Thursday, April 9, 2009

Broken Toes

I think it's a bit ironic that House, the confirmed atheist, has helped me understand God a little more. Well, maybe not so ironic and maybe not so unexpected. God seems to delight in using the opposite of what we expected, the meek inheriting the earth and all.

In the episode I saw tonight, a doctor in the Arctic had fallen suddenly and mysteriously ill (as they all do) from a break in her toe that was leaking marrow into her system. House, in doing the full body exam over an internet camera, didn't make her take off her socks because she hated having cold feet. At the end of the episode, he's lamenting his mistake to Robert Sean Leonard (!) who plays Wilson but is better known in my life as Neal in the Dead Poets Society and My Lord Lackbeard (Claudio) in Much Ado. Anyway, Wilson comforts House, saying that House actually cared about his patient by not wanting her to be in discomfort in the first place. House insists that he could have solved the case days earlier if he would have just had her take off her socks. When Wilson says that House was cared for the girl, House replies, in Hugh Laurie's amazing sarcastic American accent, 'If that's love, I want nothing to do with it.'

Note to the world: This is not the original love of God. This is not the love that doesn't force itself on you, the love that compelled my Jesus to stop the angels and die on the cross, the love that offers everything and demands only acceptance. That love is given freely and that grace cleans. What I'm talking about now is the perfecting love, the sanctifying grace, the hard stuff for me to deal with. I don't want trial by fire. I don't want to be broken to be made new. I don't want this. I didn't sign up for this. Sure, I want to grow in faith, doesn't everyone? I just thought it was something you're supposed to do. I never realized what God really wants from me.
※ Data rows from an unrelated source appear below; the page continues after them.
(** X8: [GlobalHotkeyManager.start] guards the key listener but not the
    global one.  With a non-empty table whose strings all parse, each call
    builds and starts one more [GlobalHotKeys] listener, also when the
    manager is started already, while the key listener is started once;
    [stop] stops the key listener alone and leaves the global listener in
    place, and a start after it builds yet another one.  With a string in
    the table that does not parse, the construction raises and the call
    starts neither listener and changes nothing. *)
Theorem global_start_not_guarded self (n : nat) :
  global_hotkeys self ≠ ∅ →
  listener self = false →
  (hotkeys_parse parses (global_hotkeys self) = true →
   let r := start_times parses (S n) self in
   r.2 = Returned
   ∧ count_effect is_global_start r.1.2 = S n
   ∧ count_effect is_listener_start r.1.2 = 1%nat
   ∧ (stop r.1.1).2 = [ListenerStop]
   ∧ global_listener (stop r.1.1).1 = Some (global_hotkeys self)
   ∧ (GlobalHotkeyManager_start parses (stop r.1.1).1).1.2
     = [GlobalStart (global_hotkeys self); ListenerStart])
  ∧ (hotkeys_parse parses (global_hotkeys self) = false →
     GlobalHotkeyManager_start parses self = (self, [], Raised)
     ∧ start_times parses (S n) self = (self, [], Raised)).
Proof.
  intros Hne Hl. split.
  - intros Hparse r. subst r.
    cbn [start_times]. rewrite global_start_nonempty by done. rewrite Hl.
    match goal with |- context [start_times parses n ?s] =>
      pose proof (start_times_started s n Hne Hparse eq_refl) as H;
      destruct (start_times parses n s) as [[s2 o2] r2] end.
    cbn [fst snd global_hotkeys global_listener] in *.
    destruct H as (I0 & I1 & I2 & I3 & I4 & I5).
    assert (Hg : global_listener s2 = Some (global_hotkeys self)).
    { rewrite I5. by destruct n. }
    unfold count_effect in *.
    cbn [app List.filter is_global_start is_listener_start length].
    split; [done|]. split; [lia|]. split; [lia|].
    unfold stop. rewrite I3. cbn [fst snd global_listener].
    split; [done|]. split; [done|].
    rewrite global_start_nonempty
      by (cbn [global_hotkeys]; rewrite ?I4; done).
    cbn [fst snd global_hotkeys listener]. by rewrite I4.
  - intros Hparse.
    assert (Hraise : GlobalHotkeyManager_start parses self
                     = (self, [], Raised)).
    { unfold GlobalHotkeyManager_start.
      rewrite bool_decide_eq_true_2 by done. by rewrite Hparse. }
    split; [exact Hraise|]. cbn [start_times]. by rewrite Hraise.
Qed.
I was reading the passion story (for what must have been the tenth time this week) and I threw a tiny fit when I came to the crowds once again. I can't take it. They shout Crucify and I scream at them. How could so few stir up so many to cause so much suffering to my Lord? I claim possession of Him and call Him my Lord because His death was my fault and His death led to my life. If they would have seen what they were doing, who they were killing, what happened because of their cries... they would have yelled on. 'Ashamed I hear my mocking voice call out among the scoffers.'
Because I hear them yell crucify and I know that I would yell right along with them if I was there. I watch Jesus walk, watch the Romans grab a passerby to carry the cross when He can't, watch them nail Him to a tree and wait for the time, I know it's coming, when He yells 'Eloi, Eloi...' I always used to have a problem with this. Why wasn't God more obviously present when Jesus was in such need of Him? I know He never left Him- why wasn't He there more? I would shake in quiet rage at this. If God couldn't be visible for His only Son on the cross, what ever made me think He would be here for me in my tiny pain? 'It was my sin that held him there until it was accomplished.' Jesus, having never felt the separation, the blocking effect that sin has between us and God, suddenly had all the sins ever committed in all of eternity upon Him. It's the worst possible feeling ever and He had the worst of the worst as His only experience with sin. Of course He felt like God abandonned Him. No one can see the stars through a thunderstorm.

And so my every sin heaps pain on my Lord. No, I know He's already felt it all. that the sins I commit tomorrow, the next day, a year from the now, the very day of my death, all those have already been piled on Him. I just want to limit my pile now. And here's where the love comes back in. I've told Him, time and again, that I want to be better, that I want to stop causing Him pain, that for once I want to be the person He made me to be. And He smiles because He sees that I really do want to try and I know He shakes His head because He knows when I'll fail. But His love is now not the kind that lets me sit with my socks on and a broken toe unnoticed. He must see into every area of my life and bring to light the things that must be taken away from me to make me perfect as He is perfect. And this is painful, much more than cold feet and discomfort. He is pulling everything wrong in my life, getting rid of my status quo and making me right. And I asked for it.

So this is love. He loves me too much to let me hide these things, no matter what the original discomfort is. House is right. Like Holmes, he usually is. A love that is unwilling to make me take off my socks, that is willing to let me die rather than cause me a little pain to fix my problems, is no love at all and I want nothing to do with it. I'm glad God's love is much better than that. I don't want to leave it.